Derek Willburn wrote:
>
> I recently finished a rebuild of an alluminum Bertoni
> for a neighbor and it's clearly a French Vitus frame
> but had a "Made In Italy" decal and it had an Italian
> threaded bottom bracket. The bottom bracket underneath
> had CLB France embossed into it. How did Ben Lawee get
> away with that decal?
Depending on the law in the time and place that this frame was sold, perhaps
some final glueing, finishing or perhaps even the assembly of fork to frame
might qualify as "made in *"?
I recall that at least some "Made in USA" Technium frames were put together
quickly from foreign-sourced subassemblies here in the US of A, so perhaps
your neighbor's Vitus, being bonded as it was, also somehow lent itself to
such multinational fabrication.
>Jack Romans wrote:
>
>> So, if I can't give it away and since this Bertoni
>> appears to be fully
>> chrome-plated under paint, I was contemplating
>> stripping paint in certain areas
>> (lugs, maybe socks) to give it a flashier vintage
>> look. But...if steel wasn't
>> polished it may not look so great. My question is
>> then, has anybody done this
>> and was the chrome under paint presentable or better
>> left under paint?
I found an old chromed-lug Windsor Pro in a dumpster, with paint faded to the point of peeling. I stripped it and used some cleaner/polish on it, and now other riders often mistake it for titanium with it's "brushed finish" chromed-but-not-polished tubes. The lugs were polished before chroming and so are more bright and less "white" than the tubing, and the lower parts like chainstays and bb seem to have little more than the nickel in some places. All in all a striking bike, but looks more like ti or a bright, brushed stainless than fully chromed. A different brand might have better of worse tube finish, but I can't see much possibility of anything better than a fine-sanded pre-plating finish as you move away from the polished dropouts and lugs. Mine came with a fully-chromed, unpainted fork, but without any paint it was the first thing to rust and some previous owner attempted refinishing with a bench grinder, ruining it.
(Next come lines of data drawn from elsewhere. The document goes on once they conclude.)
Lemma emits_with_lock_quiet {A} (m : M A) :
  emits quiet m -> emits unlocked_fetches (with_lock m).
Proof.
  intros Hm w. unfold with_lock.
  destruct (Hm (add_event EvAcquire w)) as (evs & Ht & Hq).
  destruct (m (add_event EvAcquire w)) as [r w1]; cbn [snd] in *.
  exists ([EvAcquire] ++ evs ++ [EvRelease]).
  split; [cbn [add_event trace snd]; rewrite Ht; cbn [add_event trace];
          rewrite <- !app_assoc; reflexivity|].
  split.
  - cbn. rewrite lock_after_app. reflexivity.
  - cbn. rewrite fetches_under_lock_app, quiet_fetches by exact Hq. reflexivity.
Qed.

Lemma emits_with_lock_inner {A} (m : M A) :
  emits inner m -> emits locked_fetches (with_lock m).
Proof.
  intros Hm w. unfold with_lock.
  destruct (Hm (add_event EvAcquire w)) as (evs & Ht & Hq).
  destruct (m (add_event EvAcquire w)) as [r w1]; cbn [snd] in *.
  exists ([EvAcquire] ++ evs ++ [EvRelease]).
  split; [cbn [add_event trace snd]; rewrite Ht; cbn [add_event trace];
          rewrite <- !app_assoc; reflexivity|].
  split.
  - cbn. rewrite lock_after_app. reflexivity.
  - cbn. rewrite fetches_under_lock_app, forallb_app, inner_fetches by exact Hq.
    reflexivity.
Qed.

Lemma emits_with_entry {A} (P : list event -> Prop) (m : St dict A) :
  closed P -> emits P (with_entry m).
Proof.
  intro HP. apply emits_silent; [exact HP|]. intro w. unfold with_entry.
  destruct (holder w); try reflexivity. destruct (m d). reflexivity.
Qed.

Lemma emits_save_current (v : value) : emits quiet (_save_current v).
Proof. intro w. exists [EvWriteCurrent]. split; reflexivity. Qed.

Lemma emits_append_history (v : value) : emits quiet (_append_history v).
Proof.
  intro w. unfold _append_history.
  destruct (_load_history (history_file w)).
  - exists [EvWriteHistory]. split; reflexivity.
  - exists []. cbn. rewrite app_nil_r. split; reflexivity.
Qed.

Lemma emits_http_get (url : string) :
  emits (fun evs => evs = [EvHttpGet url]) (_http_get_json url).
Proof.
  intro w. exists [EvHttpGet url]. split; [|reflexivity].
  unfold _http_get_json. cbn.
  destruct (network w) as [|[e|data] rest]; reflexivity.
Qed.

Section LockDiscipline.
Context {float_str : FloatOfStr}.

(** A fetch makes HTTP requests and touches nothing else. *)
Lemma emits_fetch_market_cap (P : list event -> Prop) (token_key : value) :
  closed P -> (forall url, P [EvHttpGet url]) ->
  emits P (fetch_market_cap token_key).
Proof.
  intros HP Hget.
  assert (Hhttp : forall url, emits P (_http_get_json url)).
  { intro url. eapply emits_weaken; [|apply emits_http_get].
    intros evs ->. apply Hget. }
  unfold fetch_market_cap, _fetch_market_cap_for_address,
    _fetch_market_cap_for_ticker.
  destruct token_key; try (apply emits_silent; [exact HP|reflexivity]).
  destruct (String.prefix "0x" s);
    (apply emits_bind; [exact HP|apply Hhttp|]);
    intro data; apply emits_silent; try exact HP; reflexivity.
Qed.

Lemma emits_refresh (P : list event -> Prop) (token_key : value) (entry : dict) :
  closed P -> (forall url, P [EvHttpGet url]) ->
  emits P (_refresh_entry_market_cap token_key entry).
Proof.
  intros HP Hget. unfold _refresh_entry_market_cap.
  apply emits_bind; [exact HP|apply emits_fetch_market_cap; assumption|].
  intros [[mc|] url]; cbn [fst snd].
  - apply emits_bind; [exact HP|apply emits_silent; [exact HP|reflexivity]|].
    intro ts. apply emits_silent; [exact HP|reflexivity].
  - apply emits_silent; [exact HP|reflexivity].
Qed.

Lemma inner_http (url : string) : inner [EvHttpGet url].
Proof. reflexivity. Qed.

Lemma unlocked_http (url : string) : unlocked_fetches [EvHttpGet url].
Proof. split; reflexivity. Qed.

Lemma emits_monitor_update (key : string) (mc : Q) (url : value) :
  emits unlocked_fetches (monitor_update key mc url).
Proof.
  unfold monitor_update. apply emits_with_lock_quiet.
  apply emits_bind; [apply closed_quiet|
                     apply emits_silent; [apply closed_quiet|reflexivity]|].
  intro entry. destruct (negb (truthy entry));
    [apply emits_silent; [apply closed_quiet|reflexivity]|].
  apply emits_bind; [apply closed_quiet|
                     apply emits_silent; [apply closed_quiet|reflexivity]|].
  intro token. destruct (negb (eq_str token key));
    [apply emits_silent; [apply closed_quiet|reflexivity]|].
  apply emits_bind; [apply closed_quiet|
                     apply emits_silent; [apply closed_quiet|reflexivity]|].
  intro ts.
  apply emits_bind; [apply closed_quiet|apply emits_with_entry, closed_quiet|].
  intros _.
  apply emits_bind; [apply closed_quiet|
                     apply emits_silent; [apply closed_quiet|reflexivity]|].
  intro e. apply emits_save_current.
Qed.

Lemma emits_monitor_cycle : emits unlocked_fetches monitor_cycle.
Proof.
  pose proof closed_unlocked_fetches as HC.
  unfold monitor_cycle.
  apply emits_bind; [exact HC|apply emits_emit; split; reflexivity|].
  intros _.
  apply emits_bind; [exact HC| |].
  { apply emits_with_lock_quiet.
    apply emits_silent; [apply closed_quiet|reflexivity]. }
  intro entry. destruct (negb (truthy entry));
    [apply emits_silent; [exact HC|reflexivity]|].
  apply emits_bind; [exact HC|apply emits_silent; [exact HC|reflexivity]|].
  intro token_key. destruct (negb (truthy token_key));
    [apply emits_silent; [exact HC|reflexivity]|].
  apply emits_bind; [exact HC| |].
  { apply emits_fetch_market_cap; [exact HC|apply unlocked_http]. }
  intros [[mc|] url]; cbn [fst snd];
    [|apply emits_silent; [exact HC|reflexivity]].
  destruct token_key; try (apply emits_silent; [exact HC|reflexivity]).
  apply emits_monitor_update.
Qed.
I built up (modernized) a too-small BERTONI for my older brother a few years back, but it later got swiped from his Sacramento garage. It was his modest garage-sale find and the fool thief passed up thousands of dollars worth of auto smog diagnostic equipment and tools, leaving with just the $20 bike and leaving behind a very large, empty duffel. That bike earned thus it's keep and I recall my brother never liked riding it anyway, what with it's extremely steep seat tube angle.